_Source material_.
(** A hook joins the end of its line; nothing is lost of the others. *)
Lemma put_run x s ls irq h :
  irq_inv x s ls -> line_nr irq -> irq_hooks s !! x = Some h -> h_proc_nr_e h <> NONE -> 0 <= h_notify_id h < 32 ->
  exists s', put_irq_handler x irq GENERIC_HANDLER s = Some (tt, s') /\ irq_inv 0 s' (set_q irq (ls irq ++ [x]) ls) /\
    ikern s' = ikern s /\ irq_abs s' = <[x := AHook (h_proc_nr_e h) (h_notify_id h) (h_policy h) irq false]> (irq_abs s).
Proof.
  intros Hi Hl Hx Hu Hnid. unfold put_irq_handler.
  assert (1 <= x <= NR_IRQ_HOOKS) as Hxr by (apply (ii_dom _ _ _ Hi); unfold hk; rewrite Hx; by eexists).
  assert ((irq <? 0) || (NR_IRQ_VECTORS <=? irq) = false) as -> by (unfold line_nr in Hl; lia). rewrite (bind_run get _ s s s eq_refl).
  destruct (ii_line _ _ _ Hi irq Hl) as (hd & Ehd & Hc).
  rewrite (bind_run _ _ _ _ _ (put_loop_all x s ls irq hd Hi Hl Ehd Hc)). cbv beta iota.
  destruct (new_id_run x s ls irq Hi Hl Hxr) as (n & En & Hn & Hfree). rewrite En, (bind_run (opt (Some (2 ^ n))) _ s _ _ eq_refl).
  set (h' := IrqHook 0 GENERIC_HANDLER irq (2 ^ n) (h_proc_nr_e h) (h_notify_id h) (h_policy h)).
  rewrite (bind_run _ _ _ _ _ (upd_hook_run s x _ h Hx)).
  pose proof (upd_detached x s ls h h' Hi Hx) as Hi1. set (s1 := with_irq_hooks _ s) in *.
  assert (Hk1 : forall p, p <> x -> hk s1 p = hk s p) by (intros p Hp; unfold hk; simpl; by rewrite lookup_insert_ne).
  assert (Hin : forall j p, line_nr j -> p ∈ ls j -> p <> x) by (intros j p Hj (? & _)%(ii_elem _ _ _ Hi); done).
  assert (Hx1 : irq_hooks s1 !! x = Some h') by apply lookup_insert_eq.
  destruct (wr_line_run s1 irq hd (ls irq) x Ehd) as (s2 & hd2 & E2 & Hr & Ehd2 & Hw).
  { intros p Hp. apply (ii_dom _ _ _ Hi1), (ii_dom _ _ _ Hi). apply last_elem in Hp.
    apply (ii_elem _ _ _ Hi) in Hp as (_ & hp & -> & _); [by eexists|done]. }
  rewrite (bind_run _ _ _ _ _ E2). destruct (ii_act _ _ _ Hi irq Hl) as (a & Ha & Hok).
  assert (irq_actids s2 !! irq = Some a) as Ha2 by (by rewrite (rl_act _ _ _ Hr)).
  rewrite (bind_run _ _ _ _ _ (get_actids_run s2 irq a Ha2)). rewrite (ldiff_unset a n) by (lia || by apply (free_unset s irq (ls irq)); [|lia|]).
  assert (Hm2 : forall j, masked s2 j = masked s j)
    by (intros j; unfold masked; by rewrite (rl_mask1 _ _ _ Hr), (rl_mask2 _ _ _ Hr)).
  assert (Hi2 : hooks_inv 0 s2 (set_q irq (ls irq ++ [x]) ls)).
  { eapply (attach_inv x s1 s2 ls irq hd h' n); try done; [split; simpl; try done; eauto| |by exists hd2].
    intros p hp Hp. rewrite Hk1 by (by apply (Hin irq)). by apply Hfree. }
  destruct (settle_run s2 irq a Hl) as (s3 & E3 & Hs).
  { intros Hne. rewrite Hm2, (ao_mask _ _ _ _ Hok). destruct (Z.eqb_spec a 0); [done|]. by rewrite andb_false_r. }
  assert (forall p, hk s3 p = hk s1 p) as Ek3
    by (intros p; rewrite <- (rl_hk _ _ _ Hr); unfold hk; by rewrite (st_hooks _ _ _ _ _ Hs)).
  exists s3. split; [exact E3|]. split.
  - split; [by eapply hooks_inv_ext; [exact Hi2|apply (st_hooks _ _ _ _ _ Hs)|apply (st_heads _ _ _ _ _ Hs)]|].
    eapply attach_act; [exact Hi|exact Hl|exact Ha|by rewrite (st_act _ _ _ _ _ Hs), (rl_act _ _ _ Hr)| |apply Hs|].
    + intros p Hp. by rewrite Ek3, Hk1.
    + intros j Hj Hne. by rewrite (st_other _ _ _ _ _ Hs), Hm2.
  - rewrite (st_kern _ _ _ _ _ Hs). split; [apply (rl_kern _ _ _ Hr)|].
    assert (irq_actids s3 = irq_actids s) as Ea
      by (rewrite (st_act _ _ _ _ _ Hs), (rl_act _ _ _ Hr); by apply insert_id).
    apply map_eq. intros p. destruct (decide (p = x)) as [->|Hne].
    + rewrite lookup_insert_eq, irq_abs_lookup, Ek3. unfold hk. rewrite Hx1. simpl. unfold abs_hook. simpl.
      apply Z.eqb_neq in Hu. rewrite Hu, Ea, Ha. simpl. by rewrite (free_unset s irq (ls irq) a n Hok) by (done || lia).
    + rewrite lookup_insert_ne by done. apply abs_ext; [by rewrite Ek3, Hk1|]. intros h0 _. unfold abs_hook. by rewrite Ea.
Qed.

_Exercise brief_. Stop at the line containing "destruct (ii_line _". Please print exactly every line before it from the start of the records, plus that line itself, and nothing else.

_Solution for this task_.
(** A hook joins the end of its line; nothing is lost of the others. *)
Lemma put_run x s ls irq h :
  irq_inv x s ls -> line_nr irq -> irq_hooks s !! x = Some h -> h_proc_nr_e h <> NONE -> 0 <= h_notify_id h < 32 ->
  exists s', put_irq_handler x irq GENERIC_HANDLER s = Some (tt, s') /\ irq_inv 0 s' (set_q irq (ls irq ++ [x]) ls) /\
    ikern s' = ikern s /\ irq_abs s' = <[x := AHook (h_proc_nr_e h) (h_notify_id h) (h_policy h) irq false]> (irq_abs s).
Proof.
  intros Hi Hl Hx Hu Hnid. unfold put_irq_handler.
  assert (1 <= x <= NR_IRQ_HOOKS) as Hxr by (apply (ii_dom _ _ _ Hi); unfold hk; rewrite Hx; by eexists).
  assert ((irq <? 0) || (NR_IRQ_VECTORS <=? irq) = false) as -> by (unfold line_nr in Hl; lia). rewrite (bind_run get _ s s s eq_refl).
  destruct (ii_line _ _ _ Hi irq Hl) as (hd & Ehd & Hc).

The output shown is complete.